VLADMIR PUTIN’S NEW RUSSIA

It is becoming evident, at least to me at any rate, that after climbing on top of the tank during the August Coup, Boris Yeltsin’s most significant historical legacy will be his selection of Vladmir Putin as his successor as president of the Russian Federation. Putin, an ideologically ambiguous but highly capable former KGB colonel, has succeeded in consolidating Russia’s unstable post-Soviet government into a new and probably durable authoritarian system. ( Anne Applebaum holds a similar view) After the next presidential election, two weeks hence, Putin will be less Russia’s president than it’s Vozhd whose exercise of power will be checked mainly by his own methodical style and the extent to which Russia requires the goodwill of the West to prosper.

Previously, I blogged about Putin’s centralization of all security and intelligence agencies in his own hands to a degree not seen since the days of Stalin, an ominous act by the Russian government that went generally unremarked in the Western press. In addition to a bureaucratic stranglehold on the security apparatus, the recent elections for the Duma in December

have given Putin an overriding dominance of the legislature in addition to his already substantial constitutional powers as chief of the executive.

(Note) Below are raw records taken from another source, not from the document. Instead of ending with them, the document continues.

(* ===== verification/HeapSpec.v ===== *)
(** * The operations of the thread heaps keep the invariant

    [hok] is the invariant of the allocator below the large path.  The lemmas
    say, for each operation of heap.cpp, that it returns, that it keeps [hok],
    and what it does to the set of allocated blocks. *)
From Stdlib Require Import ZArith Lia.
From stdpp Require Import base numbers list gmap.
From S2P Require Import Prelude Words Constants SizeClass Segment Memory Os Chains Sums RegionRegistry State Regions PageOps Allocated Central CentralInv CentralSpec PoolSpec CentralOps Acquire Heap HeapInv HeapLinks.

Section heap_spec.
Context {K : Kernel} {KL : KernelLaws K} {Lg : Ledger} {C : Config}.
Implicit Types (st : State) (r : pageref) (Ex : option (Z * Z)).

Record hok Ex st : Prop := {
  hk_central : central_ok None st;
  hk_mem : mem_ok st;
  hk_heaps : heap_inv Ex (pages st) (heaps st) (g_registry st) (t_heap st)
}.
#[global] Arguments hk_central {Ex st} _.
#[global] Arguments hk_mem {Ex st} _.
#[global] Arguments hk_heaps {Ex st} _.

(** What the operations on heaps leave alone besides the invariant. *)
Definition h_counts (h : Heap) : Z * Z * Z := (h_n_malloc h, h_n_fast h, h_n_slow h).
Record hframe st st' : Prop := {
  hf_counts x : h_counts <$> heaps st' !! x = h_counts <$> heaps st !! x;
  hf_thread : t_heap st' = t_heap st;
  hf_larges : larges st' = larges st;
  hf_lcount : g_large_count st' = g_large_count st;
  hf_lbytes : g_large_bytes st' = g_large_bytes st
}.

Lemma hframe_refl st : hframe st st.
Proof. done. Qed.
Lemma hframe_trans st1 st2 st3 : hframe st1 st2 → hframe st2 st3 → hframe st1 st3.
Proof. intros [H1 H2 H3 H4 H5] [G1 G2 G3 G4 G5]. constructor; [intros x; by rewrite G1|congruence..]. Qed.
Lemma others_hframe st st' : others_same st st' → hframe st st'.
Proof. intros [H1 H2 H3 H4 H5 H6]. constructor; try done. intros x. by rewrite H1. Qed.

(** ** Frames *)

Lemma hok_central_frame Ex st st' : hok Ex st → central_frame st st' → hok Ex st'.
Proof.
  intros [_ _ H] [F1 F2 F3 [E1 E2 E3 E4 E5 E6] F5]. constructor; try done. rewrite E1, E2, E3.
  eapply heap_inv_frame; [|done]. exact F5.
Qed.

(** An operation on one page in use that keeps [page_core]. *)
Lemma hok_moved Ex st s i pg m' pg' :
  hok Ex st → pages st !! PageAt s i = Some pg → pg_in_use pg = true → page_core pg' = page_core pg →
  mem_ok (page_state st (PageAt s i) m' pg') → hok Ex (page_state st (PageAt s i) m' pg').
Proof.
  intros [[H1 H1'] H2 H3] Hpg Hu Hc Hm. constructor; [split; [|done]|done|].
  - by eapply central_core_moved.
  - eapply heap_inv_place; [|done]. intros q. simpl. rewrite lookup_insert. case_decide; [|done]. subst q.
    rewrite Hpg. simpl. f_equal. unfold page_core in Hc. injection Hc as F1 F2 F3 F4 F5 F6 F7 F8.
    unfold page_place. congruence.
Qed.

(** Header changes that keep the addresses of the heaps. *)
Lemma mem_ok_heap st a h h' : mem_ok st → heaps st !! a = Some h → mem_ok (set_heaps (<[a := h']> (heaps st)) st).
Proof.
  intros [H1 H2 H3 H4 H5 H6] Ha. assert (∀ t, region_of (set_heaps (<[a := h']> (heaps st)) st) t = region_of st t) as Ht.
  { intros []; try done. simpl. rewrite lookup_insert. case_decide; [|done]. subst. by rewrite Ha. }
  constructor; try done; [by eapply regions_ok_ext|by apply (counted_same st)].
Qed.

Lemma hok_heap Ex st a h h' :
  hok Ex st → heaps st !! a = Some h → h_reg_next h' = h_reg_next h →
  length (h_pages h') = length (h_pages h) →
  (∀ c, 0 ≤ c → Ex ≠ Some (a, c) → h_pages h' !! Z.to_nat c = h_pages h !! Z.to_nat c) →
  hok Ex (set_heaps (<[a := h']> (heaps st)) st).
Proof.
  intros [H1 H2 H3] Ha Hr Hl Hp. constructor; [done|by eapply mem_ok_heap|by eapply heap_inv_heap].
Qed.

(** ** Serving from a page *)

Lemma in_use_at Ex st r pg :
  hok Ex st → pages st !! r = Some pg → pg_in_use pg = true → ∃ s i, r = PageAt s i.
Proof.
  intros H Hr Hu. destruct r as [|s i]; [|eauto].
  pose proof (pk_empty _ _ (co_pages (proj1 (hk_central H)))). by simplify_eq.
Qed.

Lemma make_available_spec Ex st s i pg :
  hok Ex st → pages st !! PageAt s i = Some pg → pg_in_use pg = true →
  wp (page_make_available (PageAt s i)) (λ ok st', ∃ m' pg', st' = page_state st (PageAt s i) m' pg' ∧
    page_core pg' = page_core pg ∧ hok Ex st' ∧ same_alloc st st' ∧
    if ok then pg_free pg' ≠ None else pg_used pg' = pg_capacity pg ∧ pg_reserved pg = pg_capacity pg) st.
Proof.
  intros H Hpg Hu. destruct (mo_blocks (hk_mem H) s i pg Hpg Hu) as (lf & lt & Hok).
  apply (wp_page_state _ _ st (PageAt s i) pg Hpg).
  eapply wp_mono; [apply (page_make_available_moved _ _ _ s i pg lf lt Hok)|].
  { by eapply page_mapped; [apply H| |apply Hok]. }
  intros ok st' (lf' & lt' & m' & pg' & HM & Hr). exists m', pg'.
  destruct (moved_same st s i pg lf lt (hk_mem H) Hpg Hu Hok _ _ _ _ _ HM) as [Hm' Hsa].
  pose proof (pm_state HM) as ->. split_and!; try done; [apply HM|eapply hok_moved; try done; apply HM|].
  pose proof (pm_ok HM) as Hok'. destruct ok.
  - by rewrite (free_none _ _ _ _ _ _ Hok').
  - destruct Hr as (-> & -> & Er). split; [|done]. rewrite (po_used Hok').
    assert (lf' = [] ∧ lt' = []) as [-> ->].
    { split; apply elem_of_nil_inv; intros b Hb; pose proof (pm_live HM b) as Hl;
        (assert (b ∈ carved pg') as Hc by (apply (po_blocks Hok'); set_solver));
        unfold live_block in Hl; pose proof (pm_res HM); pose proof (po_res Hok');
        pose proof (pm_core HM) as Ec; unfold page_core in Ec; injection Ec as F1 F2 F3 F4 F5 F6 F7 F8;
        (assert (carved pg' = carved pg) as E by (unfold carved; rewrite F2, F8; do 2 f_equal; lia));
        rewrite E in *; set_solver. }
    pose proof (pm_res HM). pose proof (po_res Hok').
    pose proof (pm_core HM) as Ec; unfold page_core in Ec; injection Ec as F1 F2 F3 F4 F5 F6 F7 F8. simpl. lia.
Qed.

Lemma page_pop_spec Ex st s i pg b :
  hok Ex st → pages st !! PageAt s i = Some pg → pg_in_use pg = true → pg_free pg = Some b →
  wp (page_pop (PageAt s i)) (λ x st', x = b ∧ ∃ m' pg', st' = page_state st (PageAt s i) m' pg' ∧
    page_core pg' = page_core pg ∧ hok Ex st' ∧ alloc_plus st st' b (pg_block_size pg)) st.
Proof.
  intros H Hpg Hu Hf. destruct (mo_blocks (hk_mem H) s i pg Hpg Hu) as (lf & lt & Hok).
  pose proof (po_free Hok) as Hch. rewrite Hf in Hch. apply chain_some in Hch as (_ & lf' & -> & _).
  apply (wp_page_state _ _ st (PageAt s i) pg Hpg).
  eapply wp_mono; [apply (page_pop_moved _ _ _ s i pg b lf' lt Hok)|].
  { by eapply page_mapped; [apply H| |apply Hok]. }
  intros x st' (-> & m' & pg' & HM & _). split; [done|]. exists m', pg'.
  destruct (moved_plus st s i pg (b :: lf') lt (hk_mem H) Hpg Hu Hok _ _ _ _ _ b ltac:(set_solver) HM) as [Hm' Hsa].
  pose proof (pm_state HM) as ->. split_and!; try done; [apply HM|eapply hok_moved; try done; apply HM].
Qed.

(** ** Class lists *)

Lemma wp_heap_page st a h c p (Q : option pageref → State → Prop) :
  heaps st !! a = Some h → h_pages h !! Z.to_nat c = Some p → Q p st → wp (heap_page a c) Q st.
Proof.
  intros Ha Hp HQ. unfold heap_page. apply wp_bind. eapply wp_load_heap; [done|]. by eapply wp_deref.
Qed.

Lemma wp_set_heap_page st a h c p v (Q : unit → State → Prop) :
  heaps st !! a = Some h → h_pages h !! Z.to_nat c = Some v →
  Q tt (set_heaps (<[a := set_h_pages (<[Z.to_nat c := p]> (h_pages h)) h]> (heaps st)) st) →
  wp (set_heap_page a c p) Q st.
Proof.
  intros Ha Hv HQ. unfold set_heap_page. apply wp_bind. eapply wp_load_heap; [done|]. cbv beta.
  apply lookup_lt_Some in Hv. rewrite bool_decide_true by done. by eapply wp_upd_heap.
Qed.

Lemma wp_upd_page_alter st r f (Q : unit → State → Prop) :
  is_Some (pages st !! r) → Q tt (set_pages (alter f r (pages st)) st) → wp (upd_page r f) Q st.
Proof.
  intros [pg Hpg] HQ. eapply wp_upd_page; [done|].
  assert (alter f r (pages st) = <[r := f pg]> (pages st)) as <-; [|done].
  apply map_eq. intros q. rewrite lookup_alter, lookup_insert. case_decide; [|done]. subst. by rewrite Hpg.
Qed.

Lemma class_range Ex st a h c :
  hok Ex st → heaps st !! a = Some h → 0 ≤ c < kNumSizeClasses → is_Some (h_pages h !! Z.to_nat c).
Proof. intros H Ha Hc. apply lookup_lt_is_Some. rewrite (hi_len (hk_heaps H) a h Ha). lia. Qed.

(** Putting the list of class [c] back, relinked as [r :: L]. *)
Definition with_head st (a c : Z) (h : Heap) (v : option pageref) P' : State :=
  set_heaps (<[a := set_h_pages (<[Z.to_nat c := v]> (h_pages h)) h]> (heaps st)) (set_pages P' st).

Lemma hok_relinked st a c P' :
  hok (Some (a, c)) st → is_Some (heaps st !! a) → relinked_in a c (pages st) P' →
  hok (Some (a, c)) (set_pages P' st) ∧ same_alloc st (set_pages P' st).
Proof.
  intros [[H1 H1'] H2 H3] Ha HR.
  destruct (same_view_mem st (set_pages P' st) H2) as [Hm Hs]; try done.
  { apply relinked_same_view, HR. }
  split; [|done]. constructor; [split; [|done]|done|].
  - eapply central_core_relinked; [apply HR|done].
  - eapply heap_inv_outside; [done|done|by apply relinked_in_outside].
Qed.

Lemma hok_relist st a h c r L P' :
  hok (Some (a, c)) st → heaps st !! a = Some h → 0 ≤ c < kNumSizeClasses →
  relinked_in a c (pages st) P' → dchain (pg_links P') None (Some r) (r :: L) →
  (∀ q, q ∈ r :: L ↔ owned_in (pages st) a c q) →
  let st' := with_head st a c h (Some r) P' in hok None st' ∧ same_alloc st st' ∧ hframe st st'.
Proof.
  intros H Ha Hc HR Hd HL st'. destruct (hok_relinked st a c P' H ltac:(eauto) HR) as [H1 Hs].
  pose proof (class_range _ _ _ _ _ H Ha Hc) as [v Hv].
  assert (hok (Some (a, c)) st') as H2.
  { apply (hok_heap _ (set_pages P' st) a h); try done.
    - simpl. by rewrite length_insert.
    - intros c' Hc' Hne. simpl. rewrite list_lookup_insert_ne; [done|]. intros E. apply Hne. do 2 f_equal. lia. }
  split_and!.
  - constructor; [apply H2..|]. eapply (heap_inv_close _ _ _ _ _ _ _ (r :: L)); [apply H2|by simplify_map_eq|]. split.
    + simpl. rewrite list_lookup_insert_eq; [done|]. by eapply lookup_lt_Some.
    + split; [done|]. intros q. rewrite HL. symmetry. apply (owned_in_relinked a c _ P' q (proj1 HR)).
  - eapply same_alloc_trans; [done|]. by apply same_alloc_view.
  - constructor; try done. intros x. simpl. rewrite lookup_insert. case_decide; [|done]. subst. by rewrite Ha.
Qed.

(** The second half of unlinking: the successor gets a new predecessor. *)
Lemma unlink_next_spec {B} (k : M State B) st r pg pv Q :
  pg_prev pg = Some pv → pv ≠ r → pages st !! r = Some pg → is_Some (pages st !! pv) →
  (∀ q, pg_next pg = Some q → is_Some (pages st !! q)) →
  wp k Q (set_pages (unlink_pages pg (pages st)) st) →
  wp (pg ← load_page r;
      match pg_next pg with Some q => upd_page q (set_pg_prev (pg_prev pg)) | None => mret tt end;; k)
    Q (set_pages (alter (set_pg_next (pg_next pg)) pv (pages st)) st).
Proof.
  intros Ep Hne Hr Hpv Hn HQ. apply wp_bind. eapply wp_load_page; [simpl; by rewrite lookup_alter_ne|].
  cbv beta. apply wp_bind. unfold unlink_pages in HQ. rewrite Ep in *. destruct (pg_next pg) as [nx|]; [|done].
  apply wp_upd_page_alter; [|done]. simpl. rewrite lookup_alter_is_Some. auto.
Qed.

(** A page of a class list that is not its head has a predecessor there. *)
Lemma listed_inner P a h c hd L1 r L2 :
  class_list P a h c (hd :: L1 ++ r :: L2) →
  ∃ pg pv, P !! r = Some pg ∧ pg_prev pg = Some pv ∧ pv ≠ r ∧ hd ≠ r ∧ owned_in P a c pv ∧
    ∀ q, pg_next pg = Some q → owned_in P a c q.
Proof.
  intros [_ [Hd HL]]. cbn [hd_error] in Hd. set (L := hd :: L1 ++ r :: L2) in *.
  pose proof (dchain_NoDup _ _ _ _ Hd) as [Hnd _]%NoDup_cons.
  assert (hd ≠ r) as Hhr by set_solver. assert (r ∈ L) as Hr by set_solver.
  destruct (proj1 (HL r) Hr) as (pg & Hpg & _). exists pg.
  destruct (page_neighbours _ _ _ _ _ Hd Hr Hpg) as (Hpv & Hnx & Hp0).
  destruct (pg_prev pg) as [pv|]; [|by specialize (Hp0 eq_refl); simplify_eq]. exists pv.
  destruct (Hpv pv eq_refl) as [Hpvr HpvL]. split_and!; try done; [by apply HL|].
  intros q Hq. by apply HL, Hnx.
Qed.

(** Rotation moves a page of the class to the front of its list. *)
Lemma rotate_spec st a h c hd L1 r L2 (Q : unit → State → Prop) :
  heaps st !! a = Some h → class_list (pages st) a h c (hd :: L1 ++ r :: L2) →
  (∀ P', relinked_in a c (pages st) P' → dchain (pg_links P') None (Some r) (r :: hd :: L1 ++ L2) →
     Q tt (with_head st a c h (Some r) P')) →
  wp (heap_rotate_to_front a c r) Q st.
Proof.
  intros Ha Hcl HQ. destruct (listed_inner _ _ _ _ _ _ _ _ Hcl) as (pg & pv & Hpg & Epv & Hpvr & Hhr & Hpv & Hnx).
  destruct Hcl as [Hh [Hd HL]]. simpl in Hh. cbn [hd_error] in Hd.
  assert (∀ q, owned_in (pages st) a c q → is_Some (pages st !! q)) as HS by (intros q (? & ? & _); eauto).
  assert (owned_in (pages st) a c r ∧ owned_in (pages st) a c hd) as [Hor Hoh] by (split; apply HL; set_solver).
  assert (relinked_in a c (pages st) (unlink_pages pg (pages st))) as HR.
  { apply relinked_in_unlink; [|done]. intros q E. by simplify_eq. }
  unfold heap_rotate_to_front. apply wp_bind. eapply wp_heap_page; [done..|]. cbv beta.
  rewrite bool_decide_false by congruence. apply wp_bind. eapply wp_load_page; [done|]. cbv beta. rewrite Epv.
  apply wp_bind, wp_upd_page_alter; [auto|]. cbv beta.
  eapply (unlink_next_spec _ st r); try done; [auto..|].
  assert (∀ q, owned_in (pages st) a c q → is_Some (unlink_pages pg (pages st) !! q)) as HS1.
  { intros q Hq. rewrite lookup_unlink. by apply fmap_is_Some, HS. }
  apply wp_bind, wp_upd_page_alter; [by apply HS1|]. cbv beta.
  apply wp_bind, wp_upd_page_alter; [simpl; rewrite lookup_alter_is_Some; by apply HS1|]. cbv beta.
  apply wp_bind, wp_upd_page_alter; [simpl; rewrite !lookup_alter_is_Some; by apply HS1|]. cbv beta.
  eapply wp_set_heap_page; [done..|]. apply (HQ (push_pages r (Some hd) (unlink_pages pg (pages st)))).
  - eapply relinked_in_trans; [done|]. apply relinked_in_push; [|intros q [= <-]];
      by apply (owned_in_relinked a c _ _ _ (proj1 HR)).
  - pose proof (dchain_unlink_pages _ _ (hd :: L1) r L2 pg Hd Hpg) as Hd'.
    rewrite decide_False in Hd' by congruence.
    destruct (HS1 r Hor) as [pr Hpr]. eapply dchain_push_pages; [done..|].
    pose proof (dchain_NoDup _ _ _ _ Hd) as Hnd. rewrite app_comm_cons, Permutation_app_comm in Hnd.
    simpl in Hnd. apply NoDup_cons in Hnd as [Hnd _]. simpl in *. set_solver.
Qed.
End heap_spec.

According to Richard Farkas of DePaul University, Putin now commands the loyalty of 350 members of the Duma, fifty more than required to amend the Russian Constitution ( which, being still unratified, is technically of nebulous legality). Moreover, the breakdown of the State Duma, which has seats allocated by a mix of ” Party” and ” nonpartisan” elections, is dominated by the authoritarian parties:

STATE DUMA ELECTIONS DECEMBER 2003 RESULTS

Total Ballots cast: 60, 712,299 ( 55 % of eligible registered voters)

UNITED RUSSIA ( Putin’s party) 37.57 % 120 seats

COMMUNIST ( KPRF) 12.61 % 40 seats

LIBERAL DEMOCRAT ( Fascist) 11.45 % 36 seats

RODINA ” Homeland ” ( Putin allies) 9.02 % 29 seats

The two democratic, pro-Western parties Yabloko and SPS each failed to get even 5 % of the vote, meaning they lose their party seats in the Duma and must meet exceptionally onerous ballot certification requirements that will make their participation in future elections as functioning political parties virtually impossible. They still can run candidates for the nominally ” nonpartisan ” seats. According to Farkas, while Zhirinovsky’s neofascist LD party is rhetorically critical of Putin, in the Duma the LD always votes with UR and Rodina, the latter of which Putin cronies hijacked and use to siphon off leftist protest votes from the Communists. Russian voters essentially will no longer have even a voice of democratic opposition, much less any democrats engaged in the exercise of power or policy.

Which makes the question ” What will Putin do with this unrivalled power over Russia ? ” a pressing one for American foreign policy.